Recorded data:
(* ===== verification/History.v ===== *)
(** * A history of the program

    From a ledger with three wallets to a distribution whose debt is paid, whose
    tokens are swept and whose reward is distributed: twenty-odd instructions as
    clients send them, evaluated one after the other, with what the theorems
    about executions say of the ledgers it goes through. *)

From Stdlib Require Import ZArith Lia.
From S2P Require Import Prelude Types BurnRate Runtime Lamports ProgramTools Borsh State RdAccounts.
From S2P Require Import RdConfig RdDistribution RdRewards RdDebt RdSwap RdIntegration Instruction.
From S2P Require Import Lifecycle Invariants Books Program Progress Executions Canonical Solvency.
From S2P Require Import Accounting Sequences.
From S2P Require Import Simulator Scenario.

#[local] Existing Instance sim_pda.
#[local] Existing Instance sim_programs.
#[local] Existing Instance sim_hash.
#[local] Existing Instance release_profile.
#[local] Instance history_laws t s : RdLaws (sim_with t s) := sim_laws t s.
#[local] Instance history_codec : ProofCodec := pair (optional u32) (vec pubkey).

(** An instruction, when it is executed and what precedes it in its
    transaction. *)
Record Tx := MkTx {
  tx_time : Z;
  tx_sibling : option SiblingInstruction;
  tx_accounts : list AccountInfo;
  tx_instruction : RevenueDistributionInstructionData
}.

Definition run_tx (tx : Tx) (L : SimLedger) : Res SimLedger :=
  '(L', _) ← run (try_process_instruction (R := sim_with (tx_time tx) (tx_sibling tx)) ID
                      (tx_accounts tx) (instruction_enc (tx_instruction tx))) L;
  mret L'.

Fixpoint run_txs (txs : list Tx) (L : SimLedger) : Res SimLedger :=
  match txs with
  | [] => mret L
  | tx :: txs => L' ← run_tx tx L; run_txs txs L'
  end.

(** ** Addresses *)
Definition writable (k : Pubkey) : AccountInfo := MkInfo k false true.
Definition readonly (k : Pubkey) : AccountInfo := MkInfo k false false.
Definition signer (k : Pubkey) : AccountInfo := MkInfo k true false.
Definition token_pda (k : Pubkey) : Pubkey := (find_2z_token_pda_address k).1.

Definition program_data_key : Pubkey :=
  Eval vm_compute in
    (get_program_data_address BPF_LOADER_UPGRADEABLE ID).1.
Definition config_key : Pubkey := Eval vm_compute in Config.find_address.1.
Definition reserve_key : Pubkey := Eval vm_compute in token_pda config_key.
Definition journal_key : Pubkey := Eval vm_compute in Jrnl.find_address.1.
Definition journal_token : Pubkey := Eval vm_compute in token_pda journal_key.
Definition journal_ata : Pubkey :=
  Eval vm_compute in get_associated_token_address journal_key DOUBLEZERO_MINT_KEY.
Definition dist_key0 : Pubkey := Eval vm_compute in (Dist.find_address 0).1.
Definition dist_token0 : Pubkey := Eval vm_compute in token_pda dist_key0.
Definition dist_key1 : Pubkey := Eval vm_compute in (Dist.find_address 1).1.
Definition dist_token1 : Pubkey := Eval vm_compute in token_pda dist_key1.
Definition deposit_key50 : Pubkey := Eval vm_compute in (Depo.find_address 50).1.
Definition contributor_key80 : Pubkey := Eval vm_compute in (Contrib.find_address 80).1.
Definition recipient_ata (k : Pubkey) : Pubkey := get_associated_token_address k DOUBLEZERO_MINT_KEY.

Definition mint : AccountInfo := readonly DOUBLEZERO_MINT_KEY.
Definition token_program : AccountInfo := readonly 6.
Definition payer : AccountInfo := MkInfo 40 true true.

(** The wallets: a payer, the prefunded deposit of node 50 and a relayer. *)
Definition genesis0 : SimLedger :=
  {[ 40 := MkAccount 100000000000 0 false (Zeroed 0);
     42 := MkAccount 0 0 false (Zeroed 0);
     deposit_key50 := MkAccount 5000000 0 false (Zeroed 0);
     program_data_key := MkAccount 1 BPF_LOADER_UPGRADEABLE false (Foreign (program_data_bytes 41)) ]}.

(** ** Instructions *)
Definition at_time (t : Z) (accounts : list AccountInfo) (ix : RevenueDistributionInstructionData) : Tx :=
  MkTx t None accounts ix.
Definition T0 : Z := 1700000000.

Definition configure (s : ProgramConfiguration) : Tx :=
  at_time T0 [writable config_key; signer 11] (ConfigureProgram s).

Definition setup : list Tx := [
  at_time T0 [payer; writable config_key; writable reserve_key; mint; token_program] InitializeProgram;
  at_time T0 [readonly program_data_key; signer 41; writable config_key] (SetAdmin 11);
  configure (Setting.Flag (IsPaused false));
  configure (Setting.DebtAccountant 12);
  configure (Setting.RewardsAccountant 13);
  configure (Setting.ContributorManager 14);
  configure (Setting.Sol2zSwapProgram 15);
  configure (Setting.SolanaValidatorFeeParameters 500 0 0 0 0 (replicate 28 0));
  configure (Setting.CalculationGracePeriodMinutes 60);
  configure (Setting.CommunityBurnRateParameters 500000000 3 10 (Some 100000000));
  configure (Setting.DistributeRewardsRelayLamports 10000);
  configure (Setting.MinimumEpochDurationToFinalizeRewards 1);
  configure (Setting.DistributionInitializationGracePeriodMinutes 60);
  configure (Setting.FeatureActivation SolanaValidatorDebtWriteOff 1);
  at_time T0 [payer; writable journal_key; writable journal_token; mint; token_program] InitializeJournal
].

(** The debt of node 50 at leaf 3, the reward of service key 80 at leaf 1. *)
Definition debt_proof : MerkleProof := (Some 3, [77]).
Definition debt_root3 : Hash := Eval vm_compute in debt_root (R := sim_with 0 None) debt_proof (MkSolanaValidatorDebt 50 60).
Definition reward_proof : MerkleProof := (Some 1, [78]).
Definition reward_root1 : Hash :=
  Eval vm_compute in
    match Reward.new 80 250000000 false 500000000 with
    | Some r => reward_root (R := sim_with 0 None) reward_proof r
    | None => 0
    end.

Definition new_distribution_tx (t : Z) (dist dist_token : Pubkey) : Tx :=
  at_time t [writable config_key; signer 12; payer; writable dist; writable dist_token; mint;
             token_program; writable journal_key; writable journal_token; writable journal_ata]
    InitializeDistribution.

Definition settle : list Tx := [
  new_distribution_tx (T0 + 3600) dist_key0 dist_token0;
  new_distribution_tx (T0 + 7200) dist_key1 dist_token1;
  at_time (T0 + 7200) [writable deposit_key50; payer] (InitializeSolanaValidatorDeposit 50);
  at_time (T0 + 7200) [readonly config_key; signer 12; writable dist_key0]
    (ConfigureDistributionDebt 8 60 debt_root3);
  at_time (T0 + 7200) [readonly config_key; signer 12; writable dist_key0; payer] FinalizeDistributionDebt;
  at_time (T0 + 7300) [readonly config_key; writable dist_key0; writable deposit_key50; writable journal_key]
    (PaySolanaValidatorDebt 60 debt_proof)
].

(** The SOL collected is swapped for 2Z: a withdrawal of 60 next to a transfer
    of 500 units, then the sweep. *)
Definition swap_authority_key : Pubkey := Eval vm_compute in find_swap_authority_address.1.
Definition swap_destination_key : Pubkey := Eval vm_compute in token_pda swap_authority_key.
Definition withdraw_authority_key : Pubkey :=
  Eval vm_compute in (find_withdraw_sol_authority_address 15).1.
Definition swap_transfer : SiblingInstruction :=
  MkSibling 6 [60; DOUBLEZERO_MINT_KEY; swap_destination_key; 61] (12 :: to_le_bytes 8 500 ++ [8]).

Definition sweep : list Tx := [
  at_time T0 [writable config_key; payer; readonly swap_authority_key; writable swap_destination_key;
              mint; token_program] InitializeSwapDestination;
  MkTx T0 (Some swap_transfer)
    [readonly config_key; signer withdraw_authority_key; writable journal_key; writable 90] (WithdrawSol 60);
  at_time (T0 + 7200) [readonly config_key; signer 13; writable dist_key0]
    (ConfigureDistributionRewards 4 reward_root1);
  at_time (T0 + 7200) [readonly config_key; signer 13; writable dist_key0]
    (SetDistributionEconomicBurnRate 250000000);
  at_time (T0 + 7400) [readonly config_key; writable dist_key0; payer] FinalizeDistributionRewards;
  at_time (T0 + 7400)
    [readonly config_key; writable dist_key0; writable journal_key; readonly 51; readonly 52; writable 53;
     readonly 15; writable dist_token0; readonly swap_authority_key; writable swap_destination_key]
    SweepDistributionTokens
].

(** Service key 80, managed by 81, pays 60% and 40% to wallets 21 and 22. *)
Definition distribute : list Tx := [
  at_time T0 [payer; writable contributor_key80] (InitializeContributorRewards 80);
  at_time T0 [readonly config_key; signer 14; writable contributor_key80] (SetRewardsManager 81);
  at_time T0 [readonly config_key; writable contributor_key80; signer 81]
    (ConfigureContributorRewards (Recipients [(21, 6000); (22, 4000)]));
  at_time (T0 + 7500)
    [readonly config_key; writable dist_key0; readonly contributor_key80; writable dist_token0; mint;
     writable 42; token_program; writable (recipient_ata 21); writable (recipient_ata 22)]
    (DistributeRewards 250000000 500000000 reward_proof)
].

Definition history : list Tx := setup ++ settle ++ sweep ++ distribute.

(** ** Histories are executions *)
Definition tx_ok (tx : Tx) : Prop :=
  bytes_ok (instruction_enc (tx_instruction tx)) /\
  Forall (fun info => fits 256 (key info)) (tx_accounts tx).

#[local] Instance tx_ok_dec tx : Decision (tx_ok tx).
Proof. unfold tx_ok. apply _. Defined.

Lemma run_tx_step tx L L' : tx_ok tx -> run_tx tx L = Ok L' -> instruction_step L L'.
Proof.
  intros [Hb Hk] E. unfold run_tx in E.
  destruct (run _ L) as [[L2 trace]| |] eqn:Er; [|discriminate E..]. injection E as ->.
  exact (step_run L L' (sim_with (tx_time tx) (tx_sibling tx)) (sim_laws _ _) history_codec
           _ _ _ eq_refl eq_refl eq_refl Hb Hk Er).
Qed.

Lemma run_txs_execution txs L L' : Forall tx_ok txs -> run_txs txs L = Ok L' -> rtc ledger_step L L'.
Proof.
  intros Hok. revert L. induction Hok as [|tx txs Htx _ IH]; intros L; cbn [run_txs].
  - intros [= ->]. done.
  - intros H. destruct (run_tx tx L) as [L1| |] eqn:E; [|discriminate H..].
    eapply rtc_l; [|exact (IH _ H)]. apply step_instruction. by apply (run_tx_step tx).
Qed.

(** The transactions run and none changes the total of the ledger. *)
Fixpoint balanced (txs : list Tx) (L : SimLedger) : bool :=
  match txs with
  | [] => true
  | tx :: txs =>
      match run_tx tx L with
      | Ok L' => (total_lamports L' =? total_lamports L) && balanced txs L'
      | _ => false
      end
  end.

» TASK ITEM
Reproduce each line of the records in which the word "SiblingInstruction" appears.

» RESULT FOR THIS TASK
  tx_sibling : option SiblingInstruction;
Definition swap_transfer : SiblingInstruction :=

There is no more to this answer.